In a sense, two cases of legal discrimination 120 years apart led to the event that occurred this week (Sept. 25) in 1981 when Sandra Day O’Connor was sworn in as the first woman justice in the history of the Supreme Court. For it was in the 1830s, while working in her father’s law firm, that Elizabeth Cady Stanton saw first-hand the gender discrimination that would convert her into a feminist and inspire her to lead the woman’s movement toward equal rights.
And it was in the 1950s, after graduating near the top of her class at Stanford law school, that one of the beneficiaries of Elizabeth Stanton’s equal rights crusade — the young Sandra Day from El Paso, Texas — experienced such pervasive gender discrimination that no law firm would hire her for a job commensurate with her talent and school ranking, forcing her to turn to the public sector as a deputy county attorney in San Mateo, California. From that humble beginning, Sandra Day O’Connor — she married John O’Connor shortly after graduation — would serve as a civilian lawyer for the army, an assistant attorney general for the state of Arizona, and an Arizona state senator, where she became the first woman ever to serve as majority leader of a state senate. She left the Arizona senate when then-Governor Bruce Babbitt appointed her to the Arizona Court of Appeals, where she served for two years before President Ronald Reagan nominated her for the Supreme Court.

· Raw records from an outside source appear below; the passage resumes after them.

Lemma save_note_blank_content_witness :
  exists a',
    save_note Samples.noon
      (set_content_text (VoiceNoteApp.init Samples.db3 true) (str "  "))
    = Done a'
    /\ db a' = Samples.db3.
Proof.
  destruct (save_note_blank_content Samples.noon
              (set_content_text (VoiceNoteApp.init Samples.db3 true)
                 (str "  ")) eq_refl)
    as (a' & H & Hdb & _).
  exists a'; split; [exact H|exact Hdb].
Defined.

(** C5, as the code has it. When the title field holds nothing but
    whitespace and the editor holds something else than whitespace,
    [save_note] stores as content the text of the editor without its
    leading and trailing whitespace, and as title the first line of that
    content cut to at most 60 characters: in a new note under the next
    rowid when no note is current, in the current note, whose creation
    time stays, otherwise. *)
Theorem save_note_default_title (ts : text) (a : VoiceNoteApp.t) :
  Spec.blank (title_entry a) = true ->
  Spec.blank (content_text a) = false ->
  let content := strip (content_text a) in
  let title := firstn 60 (Spec.first_line content) in
  let tags := strip (tags_entry a) in
  exists a',
    save_note ts a = Done a'
    /\ match current_note_id a with
       | None =>
           current_note_id a' = Some (next_rowid (db a))
           /\ get_note_by_id (db a') (next_rowid (db a))
              = Some (mkRow (next_rowid (db a)) title content tags ts)
       | Some n =>
           current_note_id a' = Some n
           /\ forall r, get_note_by_id (db a) n = Some r ->
                get_note_by_id (db a') n
                = Some (mkRow n title content tags (created_at r))
       end.
Proof.
  intros Ht Hc content title tags.
  assert (Hne : content <> []).
  { intros E; pose proof (truthy_strip (content_text a)) as T.
    fold content in T; rewrite E, Hc in T; discriminate. }
  unfold save_note.
  rewrite strip_get_all; fold content.
  rewrite (truthy_strip (title_entry a)), Ht.
  unfold content at 2 3; rewrite strip_idem; fold content.
  destruct content as [|c0 rest] eqn:Ec; [congruence|].
  cbn [truthy negb].
  rewrite (item0_splitlines (c0 :: rest)) by discriminate.
  unfold slice_to; fold title.
  destruct (current_note_id a) as [n|] eqn:En.
  - eexists; split; [reflexivity|]; simpl.
    split; [exact En|].
    intros r Hr; now apply get_updated_note.
  - eexists; split; [reflexivity|]; simpl.
    split; [reflexivity|].
    apply get_added_note.
Qed.

(** Two phrases, "hello" and "world", then a save with an empty title. *)
Lemma save_note_default_title_witness :
  exists a',
    save_note Samples.noon
      (drain (run [Phrase (Recognized (str "hello"));
                   Phrase (Recognized (str "world"))] Samples.app0))
    = Done a'
    /\ get_note_by_id (db a') 1
       = Some (mkRow 1 (str "hello world") (str "hello world") []
                 Samples.noon).
Proof.
  destruct (save_note_default_title Samples.noon
              (drain (run [Phrase (Recognized (str "hello"));
                           Phrase (Recognized (str "world"))] Samples.app0))
              eq_refl eq_refl)
    as (a' & H & _ & G).
  exists a'; split; [exact H|exact G].
Defined.

(** C5 as stated fails: the stored content is not the text of the editor
    when that text starts with whitespace, and the stored title is not the
    first line of the text of the editor. *)
Lemma save_note_strips_counterexample :
  exists a' r,
    save_note Samples.noon (Samples.typed (str " hi")) = Done a'
    /\ get_note_by_id (db a') 1 = Some r
    /\ content r = str "hi"
    /\ title r = str "hi"
    /\ content r <> content_text (Samples.typed (str " hi"))
    /\ title r
       <> firstn 60 (Spec.first_line (content_text (Samples.typed (str " hi")))).
Proof.
  eexists; eexists.
  split; [reflexivity|]. split; [reflexivity|].
  split; [reflexivity|]. split; [reflexivity|].
  split; vm_compute; discriminate.
Qed.

End AppClaims.

(** * More about the note store *)

Section StoreMore.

The appointment was both good politics and the honoring of a pledge Reagan had made during his presidential campaign, that he would nominate a woman to the Supreme Court “at the earliest opportunity.” O’Connor replaced the retiring Potter Stewart, a conservative judge appointed by President Eisenhower in the 1950s, and although O’Connor was considered a moderate on the abortion issue, her supporters believed that she was sufficiently conservative to uphold the doctrine of judicial restraint.
In hindsight it didn’t quite work out that way. Although she sided with the court’s conservative faction early on, throughout her career Justice O’Connor was a more pragmatic conservative with an activist streak. Often voting with the liberal wing, she became, in the court’s parlance, a “swing vote” who could go either way on an issue, but tended to chart a moderate course that — her supporters contended — helped ameliorate the often sharply divided court.
In that sense, O’Connor was like many of the Supreme Court justices who preceded her, and succeeded her, defying both the expectations and the political and social agendas of the presidents who appointed them. The one difference is that O’Connor was the first to do it from the perspective of a woman. Elizabeth Cady Stanton would be proud.